**EXERCISE:**
Every line below that has the string "given" adds one to the count. Give that count by itself.
--
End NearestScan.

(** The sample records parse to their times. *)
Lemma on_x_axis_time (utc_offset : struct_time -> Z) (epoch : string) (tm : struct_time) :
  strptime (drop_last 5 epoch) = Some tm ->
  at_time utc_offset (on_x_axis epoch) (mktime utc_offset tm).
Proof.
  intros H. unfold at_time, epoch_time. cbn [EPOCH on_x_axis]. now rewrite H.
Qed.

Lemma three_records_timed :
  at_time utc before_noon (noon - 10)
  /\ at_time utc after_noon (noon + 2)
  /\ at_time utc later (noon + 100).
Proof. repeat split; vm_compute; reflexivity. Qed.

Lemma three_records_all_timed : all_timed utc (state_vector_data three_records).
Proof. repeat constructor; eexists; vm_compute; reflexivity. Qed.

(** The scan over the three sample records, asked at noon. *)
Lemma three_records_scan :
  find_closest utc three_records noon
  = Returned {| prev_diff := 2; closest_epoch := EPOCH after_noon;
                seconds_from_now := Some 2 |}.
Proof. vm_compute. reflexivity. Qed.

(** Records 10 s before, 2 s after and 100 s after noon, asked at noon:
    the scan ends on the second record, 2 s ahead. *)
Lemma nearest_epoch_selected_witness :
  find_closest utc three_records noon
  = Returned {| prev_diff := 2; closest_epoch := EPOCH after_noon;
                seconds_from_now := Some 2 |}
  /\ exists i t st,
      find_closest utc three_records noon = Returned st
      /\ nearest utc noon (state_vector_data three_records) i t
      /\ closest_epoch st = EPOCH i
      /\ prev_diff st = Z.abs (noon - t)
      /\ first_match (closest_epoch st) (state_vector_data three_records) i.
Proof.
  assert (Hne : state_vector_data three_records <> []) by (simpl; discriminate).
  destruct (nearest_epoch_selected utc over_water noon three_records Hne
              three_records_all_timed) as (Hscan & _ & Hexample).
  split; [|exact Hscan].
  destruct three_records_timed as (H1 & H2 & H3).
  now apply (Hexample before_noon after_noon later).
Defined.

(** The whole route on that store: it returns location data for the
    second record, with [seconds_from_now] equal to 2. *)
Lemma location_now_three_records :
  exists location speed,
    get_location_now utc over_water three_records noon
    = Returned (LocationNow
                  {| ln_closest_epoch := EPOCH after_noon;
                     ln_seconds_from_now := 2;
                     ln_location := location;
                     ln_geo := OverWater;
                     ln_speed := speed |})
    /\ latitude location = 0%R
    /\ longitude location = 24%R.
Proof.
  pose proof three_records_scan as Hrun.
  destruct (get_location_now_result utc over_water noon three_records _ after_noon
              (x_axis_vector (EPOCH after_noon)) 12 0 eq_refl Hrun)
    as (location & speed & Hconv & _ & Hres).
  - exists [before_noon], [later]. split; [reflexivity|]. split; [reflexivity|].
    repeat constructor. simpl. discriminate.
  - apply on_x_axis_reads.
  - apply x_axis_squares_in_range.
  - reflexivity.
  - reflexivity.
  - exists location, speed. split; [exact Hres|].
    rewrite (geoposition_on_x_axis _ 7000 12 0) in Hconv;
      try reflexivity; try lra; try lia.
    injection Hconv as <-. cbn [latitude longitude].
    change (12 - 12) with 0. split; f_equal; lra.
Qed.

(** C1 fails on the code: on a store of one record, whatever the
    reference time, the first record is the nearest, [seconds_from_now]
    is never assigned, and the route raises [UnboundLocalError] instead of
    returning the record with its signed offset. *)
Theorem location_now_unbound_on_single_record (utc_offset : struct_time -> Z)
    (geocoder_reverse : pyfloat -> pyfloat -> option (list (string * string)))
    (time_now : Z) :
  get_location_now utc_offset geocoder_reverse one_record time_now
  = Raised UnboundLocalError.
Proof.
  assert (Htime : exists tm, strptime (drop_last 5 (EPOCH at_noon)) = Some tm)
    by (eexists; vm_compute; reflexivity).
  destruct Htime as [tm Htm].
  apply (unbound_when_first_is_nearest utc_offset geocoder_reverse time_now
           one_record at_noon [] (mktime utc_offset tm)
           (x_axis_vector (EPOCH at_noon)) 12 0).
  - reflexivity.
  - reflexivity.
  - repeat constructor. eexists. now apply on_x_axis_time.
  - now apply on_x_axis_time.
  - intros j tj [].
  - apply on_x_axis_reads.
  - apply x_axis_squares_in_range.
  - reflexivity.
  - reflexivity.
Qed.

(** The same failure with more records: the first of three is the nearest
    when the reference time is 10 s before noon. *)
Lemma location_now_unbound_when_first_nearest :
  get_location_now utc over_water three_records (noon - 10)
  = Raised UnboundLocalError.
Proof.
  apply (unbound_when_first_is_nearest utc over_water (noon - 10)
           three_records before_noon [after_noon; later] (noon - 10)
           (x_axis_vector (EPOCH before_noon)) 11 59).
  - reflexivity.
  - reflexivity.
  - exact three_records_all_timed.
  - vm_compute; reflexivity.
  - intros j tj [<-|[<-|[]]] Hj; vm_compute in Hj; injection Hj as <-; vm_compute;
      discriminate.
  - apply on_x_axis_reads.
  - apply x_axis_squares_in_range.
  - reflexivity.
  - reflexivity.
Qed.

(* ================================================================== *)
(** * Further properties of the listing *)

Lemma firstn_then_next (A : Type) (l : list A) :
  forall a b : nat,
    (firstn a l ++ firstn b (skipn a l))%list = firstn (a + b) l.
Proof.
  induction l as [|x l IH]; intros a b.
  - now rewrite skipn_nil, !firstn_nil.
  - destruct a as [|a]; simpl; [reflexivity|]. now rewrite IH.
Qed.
--
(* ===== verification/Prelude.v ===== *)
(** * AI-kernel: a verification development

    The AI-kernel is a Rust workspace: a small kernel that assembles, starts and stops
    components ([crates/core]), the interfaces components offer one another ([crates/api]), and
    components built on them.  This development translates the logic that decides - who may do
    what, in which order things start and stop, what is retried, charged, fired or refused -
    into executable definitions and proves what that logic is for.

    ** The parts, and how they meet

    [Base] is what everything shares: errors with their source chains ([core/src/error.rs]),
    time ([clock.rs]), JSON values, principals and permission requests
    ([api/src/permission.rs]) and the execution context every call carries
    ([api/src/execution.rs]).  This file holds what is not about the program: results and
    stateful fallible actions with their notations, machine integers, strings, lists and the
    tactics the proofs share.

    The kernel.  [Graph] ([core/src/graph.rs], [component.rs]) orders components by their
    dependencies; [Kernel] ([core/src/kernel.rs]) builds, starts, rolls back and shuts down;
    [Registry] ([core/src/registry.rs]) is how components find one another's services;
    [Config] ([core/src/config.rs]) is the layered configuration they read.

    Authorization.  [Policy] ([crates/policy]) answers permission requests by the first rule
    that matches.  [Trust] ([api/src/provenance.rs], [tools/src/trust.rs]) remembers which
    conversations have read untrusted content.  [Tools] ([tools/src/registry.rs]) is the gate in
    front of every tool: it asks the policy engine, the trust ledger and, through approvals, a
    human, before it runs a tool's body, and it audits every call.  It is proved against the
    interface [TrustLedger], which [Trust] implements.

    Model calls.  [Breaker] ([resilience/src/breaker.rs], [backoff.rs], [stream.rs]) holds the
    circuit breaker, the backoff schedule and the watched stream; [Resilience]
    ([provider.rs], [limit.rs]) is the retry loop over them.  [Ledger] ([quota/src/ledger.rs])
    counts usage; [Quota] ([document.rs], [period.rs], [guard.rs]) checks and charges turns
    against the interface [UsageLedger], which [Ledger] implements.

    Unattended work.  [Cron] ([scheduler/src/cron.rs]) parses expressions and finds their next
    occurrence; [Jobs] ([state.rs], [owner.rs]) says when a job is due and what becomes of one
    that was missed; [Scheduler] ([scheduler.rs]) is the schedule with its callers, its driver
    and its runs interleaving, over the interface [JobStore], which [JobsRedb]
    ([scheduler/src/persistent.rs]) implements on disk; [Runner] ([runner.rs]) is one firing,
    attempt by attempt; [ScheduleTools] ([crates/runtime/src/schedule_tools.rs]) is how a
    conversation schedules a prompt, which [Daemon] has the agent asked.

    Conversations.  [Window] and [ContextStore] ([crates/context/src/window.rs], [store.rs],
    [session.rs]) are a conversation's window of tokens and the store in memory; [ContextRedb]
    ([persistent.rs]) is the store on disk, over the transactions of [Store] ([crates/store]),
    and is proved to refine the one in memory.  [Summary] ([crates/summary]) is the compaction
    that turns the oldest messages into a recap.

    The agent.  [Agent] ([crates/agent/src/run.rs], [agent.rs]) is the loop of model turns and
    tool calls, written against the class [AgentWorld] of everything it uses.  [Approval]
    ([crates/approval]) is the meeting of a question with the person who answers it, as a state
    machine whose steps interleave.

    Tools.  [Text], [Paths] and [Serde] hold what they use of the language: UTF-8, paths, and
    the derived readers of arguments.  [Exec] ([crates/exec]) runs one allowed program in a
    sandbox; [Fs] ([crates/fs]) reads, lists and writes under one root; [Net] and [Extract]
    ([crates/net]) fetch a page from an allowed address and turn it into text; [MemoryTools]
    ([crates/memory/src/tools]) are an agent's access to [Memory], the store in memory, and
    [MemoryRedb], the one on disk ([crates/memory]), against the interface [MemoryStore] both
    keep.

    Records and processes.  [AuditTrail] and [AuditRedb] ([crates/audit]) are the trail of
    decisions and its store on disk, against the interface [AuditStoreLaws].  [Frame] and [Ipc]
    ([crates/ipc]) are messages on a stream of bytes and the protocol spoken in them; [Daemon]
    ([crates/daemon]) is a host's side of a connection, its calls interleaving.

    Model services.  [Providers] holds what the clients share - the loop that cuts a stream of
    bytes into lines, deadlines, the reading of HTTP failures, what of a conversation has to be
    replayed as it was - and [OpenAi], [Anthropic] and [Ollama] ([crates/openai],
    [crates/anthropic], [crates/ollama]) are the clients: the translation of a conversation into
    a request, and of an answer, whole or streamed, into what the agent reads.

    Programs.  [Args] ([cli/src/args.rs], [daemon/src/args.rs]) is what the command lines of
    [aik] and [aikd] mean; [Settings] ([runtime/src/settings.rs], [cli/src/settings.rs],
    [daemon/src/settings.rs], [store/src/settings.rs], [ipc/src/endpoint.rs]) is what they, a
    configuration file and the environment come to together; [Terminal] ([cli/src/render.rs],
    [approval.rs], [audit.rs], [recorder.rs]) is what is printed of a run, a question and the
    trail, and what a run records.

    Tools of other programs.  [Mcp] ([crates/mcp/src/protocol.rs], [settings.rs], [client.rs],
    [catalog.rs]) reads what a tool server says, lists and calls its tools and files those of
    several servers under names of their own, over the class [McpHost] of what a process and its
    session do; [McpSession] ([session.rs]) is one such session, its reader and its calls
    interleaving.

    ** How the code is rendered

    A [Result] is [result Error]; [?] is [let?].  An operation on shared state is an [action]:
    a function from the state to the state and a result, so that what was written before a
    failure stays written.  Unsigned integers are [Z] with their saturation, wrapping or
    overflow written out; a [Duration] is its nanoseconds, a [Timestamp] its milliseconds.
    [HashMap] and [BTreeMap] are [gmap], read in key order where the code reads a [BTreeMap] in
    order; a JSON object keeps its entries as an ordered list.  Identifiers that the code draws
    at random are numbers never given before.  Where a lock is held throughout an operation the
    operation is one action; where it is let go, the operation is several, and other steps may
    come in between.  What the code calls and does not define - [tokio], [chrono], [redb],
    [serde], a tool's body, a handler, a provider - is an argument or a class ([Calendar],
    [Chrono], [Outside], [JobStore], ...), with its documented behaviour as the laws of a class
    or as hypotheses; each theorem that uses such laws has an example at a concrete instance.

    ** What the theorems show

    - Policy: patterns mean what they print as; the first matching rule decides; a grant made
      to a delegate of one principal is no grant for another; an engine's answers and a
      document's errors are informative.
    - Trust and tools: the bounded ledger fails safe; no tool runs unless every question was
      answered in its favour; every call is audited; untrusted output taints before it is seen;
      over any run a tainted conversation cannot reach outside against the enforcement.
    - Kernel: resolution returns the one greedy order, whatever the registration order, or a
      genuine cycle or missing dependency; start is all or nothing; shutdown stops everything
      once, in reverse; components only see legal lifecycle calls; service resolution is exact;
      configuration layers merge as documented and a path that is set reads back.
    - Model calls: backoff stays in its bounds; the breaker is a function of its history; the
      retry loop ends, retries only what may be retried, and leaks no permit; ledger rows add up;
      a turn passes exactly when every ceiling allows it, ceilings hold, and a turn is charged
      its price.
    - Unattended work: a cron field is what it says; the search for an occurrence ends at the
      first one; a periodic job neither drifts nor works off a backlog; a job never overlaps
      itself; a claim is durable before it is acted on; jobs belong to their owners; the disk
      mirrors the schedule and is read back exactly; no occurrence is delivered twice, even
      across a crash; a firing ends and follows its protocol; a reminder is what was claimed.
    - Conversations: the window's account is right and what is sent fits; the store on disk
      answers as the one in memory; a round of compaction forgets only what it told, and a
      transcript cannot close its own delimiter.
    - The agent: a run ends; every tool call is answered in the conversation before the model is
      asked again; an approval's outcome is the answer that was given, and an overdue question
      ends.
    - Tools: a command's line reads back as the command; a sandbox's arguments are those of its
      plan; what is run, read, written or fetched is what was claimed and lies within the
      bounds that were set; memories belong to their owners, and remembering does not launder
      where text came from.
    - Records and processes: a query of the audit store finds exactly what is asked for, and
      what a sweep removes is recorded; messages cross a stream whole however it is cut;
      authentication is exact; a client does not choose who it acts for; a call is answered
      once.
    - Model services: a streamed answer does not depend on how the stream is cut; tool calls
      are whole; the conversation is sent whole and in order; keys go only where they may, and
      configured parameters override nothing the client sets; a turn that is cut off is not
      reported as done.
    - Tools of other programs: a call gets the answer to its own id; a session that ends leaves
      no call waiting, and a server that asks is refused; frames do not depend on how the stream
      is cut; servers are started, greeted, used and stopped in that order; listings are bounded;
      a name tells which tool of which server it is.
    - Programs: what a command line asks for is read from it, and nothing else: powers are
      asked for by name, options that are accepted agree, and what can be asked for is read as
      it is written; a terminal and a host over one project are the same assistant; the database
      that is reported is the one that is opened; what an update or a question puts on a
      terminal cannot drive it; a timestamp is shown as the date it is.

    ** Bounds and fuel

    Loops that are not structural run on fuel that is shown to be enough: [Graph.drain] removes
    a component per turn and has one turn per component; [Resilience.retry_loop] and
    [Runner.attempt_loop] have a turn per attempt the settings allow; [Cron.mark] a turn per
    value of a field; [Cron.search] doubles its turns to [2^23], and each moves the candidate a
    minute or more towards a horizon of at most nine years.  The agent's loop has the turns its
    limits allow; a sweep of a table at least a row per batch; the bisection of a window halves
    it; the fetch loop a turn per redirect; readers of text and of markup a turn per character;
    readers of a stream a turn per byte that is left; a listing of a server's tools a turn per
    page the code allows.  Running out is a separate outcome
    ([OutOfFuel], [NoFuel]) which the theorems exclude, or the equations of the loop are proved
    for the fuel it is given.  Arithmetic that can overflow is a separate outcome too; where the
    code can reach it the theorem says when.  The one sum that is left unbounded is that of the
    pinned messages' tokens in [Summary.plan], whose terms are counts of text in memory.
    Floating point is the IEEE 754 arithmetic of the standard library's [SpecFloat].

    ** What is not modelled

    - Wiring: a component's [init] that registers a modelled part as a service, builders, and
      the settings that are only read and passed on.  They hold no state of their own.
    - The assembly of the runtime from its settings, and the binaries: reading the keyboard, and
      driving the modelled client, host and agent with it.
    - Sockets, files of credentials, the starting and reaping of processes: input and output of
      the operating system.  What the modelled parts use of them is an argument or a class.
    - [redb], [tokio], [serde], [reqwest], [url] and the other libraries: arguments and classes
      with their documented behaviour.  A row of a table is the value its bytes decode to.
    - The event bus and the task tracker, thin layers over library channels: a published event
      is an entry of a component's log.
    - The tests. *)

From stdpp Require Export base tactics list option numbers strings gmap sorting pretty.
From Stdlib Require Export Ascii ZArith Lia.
--
**OUTPUT FOR THIS EXERCISE:**
3